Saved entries
----------------

(** [tree.arrays(branches, library="ak")]: uproot raises [KeyInFileError] on
    the first requested name that is not a branch of the tree; otherwise the
    array has exactly the requested fields. *)
Definition tree_arrays (tree : Tree) (branches : list string) : Result Array :=
  match find (fun b => negb (has_field (tree_keys tree) b)) branches with
  | Some b => raise (KeyInFileError b)
  | None => ok (mkArray branches (tree_entries tree))
  end.

(** [len(events)] *)
Definition len (events : Array) : nat :=
  match entries events with
  | NoWeightBranch evs => List.length evs
  | FlatWeights evs => List.length evs
  | NestedWeights evs => List.length evs
  end.

(** What the notebook reads from outside: the file names a pattern matches,
    in the order [glob.glob] lists them, the result of opening
    ["<path>:<tree>"] with uproot, and the working directory. *)
Record World : Type := mkWorld {
  os_getcwd : string;
  glob_glob : string -> list string;
  uproot_open : string -> Result Tree
}.

(** ** Output and effects of a run *)

Inductive Message : Type :=
| NoFilesFound (pattern : string)
| ProcessingFiles (n : nat) (pattern : string)
| ErrorReadingFile (file_path : string) (e : Exception)
| NoEventsIn (file_path : string)
| FinishedProcessing (shape : nat * nat)
| ConfigurationSet (signal background model scaler : string)
| FunctionDefined
| LoadedSignal (shape : nat * nat)
| LoadedBackground (shape : nat * nat)
| ColumnsOf (which : string) (columns : list string)
| HeadOf (which : string) (rows : list (list Cell))
| CombinedShape (shape : nat * nat)
| WarningBackgroundEmpty
| WarningSignalEmpty
| ErrorBothEmpty
| WarningFeatureNotFound (feature : string)
| SkippingFeaturePlots
| ErrorMissingFeatures (missing_features : list string)
| AvailableColumns (columns : list string)
| FeaturesDefined (x_shape : nat * nat) (y_shape w_shape : nat)
| CannotDefineXy
| TrainingSetSize (n : nat)
| TestSetSize (n : nat)
| FeaturesScaled
| SkippingSplit
| TrainingModel
| TrainingComplete
| ModelAccuracy (accuracy : float)
| SkippingTraining
| ConfusionMatrix (cm : list (list float))
| SkippingEvaluation
| ModelSaved (path : string)
| ScalerSaved (path : string)
| SkippingSaving.

Inductive Artifact : Type := TheModel | TheScaler.

(** What a run does besides computing: it prints, shows figures, calls into
    scikit-learn and writes files. *)
Inductive Effect : Type :=
| Stdout (m : Message)
| PltShow (figure : string)
| TrainTestSplit (stratified : bool)
| ScalerFit (n_rows : nat)
| ScalerTransform (n_rows : nat)
| ClassifierFit (n_rows : nat)
| ClassifierScore
| ClassifierPredict
| RocCurve
| JoblibDump (what : Artifact) (path : string).

(** A cell: the effects so far, and a value or the exception that stopped it. *)
Definition Run (A : Type) : Type := (list Effect * Result A)%type.

Definition ret {A} (a : A) : Run A := ([], ok a).

Definition bind {A B} (m : Run A) (f : A -> Run B) : Run B :=
  match snd m with
  | inl e => (fst m, inl e)
  | inr a => (fst m ++ fst (f a), snd (f a))
  end.

Definition tell (effects : list Effect) : Run unit := (effects, ok tt).
Definition print (m : Message) : Run unit := tell [Stdout m].

(** A library call whose exception is not caught. *)
Definition lift {A} (r : Result A) : Run A := ([], r).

----------------

■ What is needed
Taking the entries above, print exactly the lines starting at the line with "ScalerFit (n_rows : nat)" and ending at the line with "(** A cell: the", both included.

■ Result
| ScalerFit (n_rows : nat)
| ScalerTransform (n_rows : nat)
| ClassifierFit (n_rows : nat)
| ClassifierScore
| ClassifierPredict
| RocCurve
| JoblibDump (what : Artifact) (path : string).

(** A cell: the effects so far, and a value or the exception that stopped it. *)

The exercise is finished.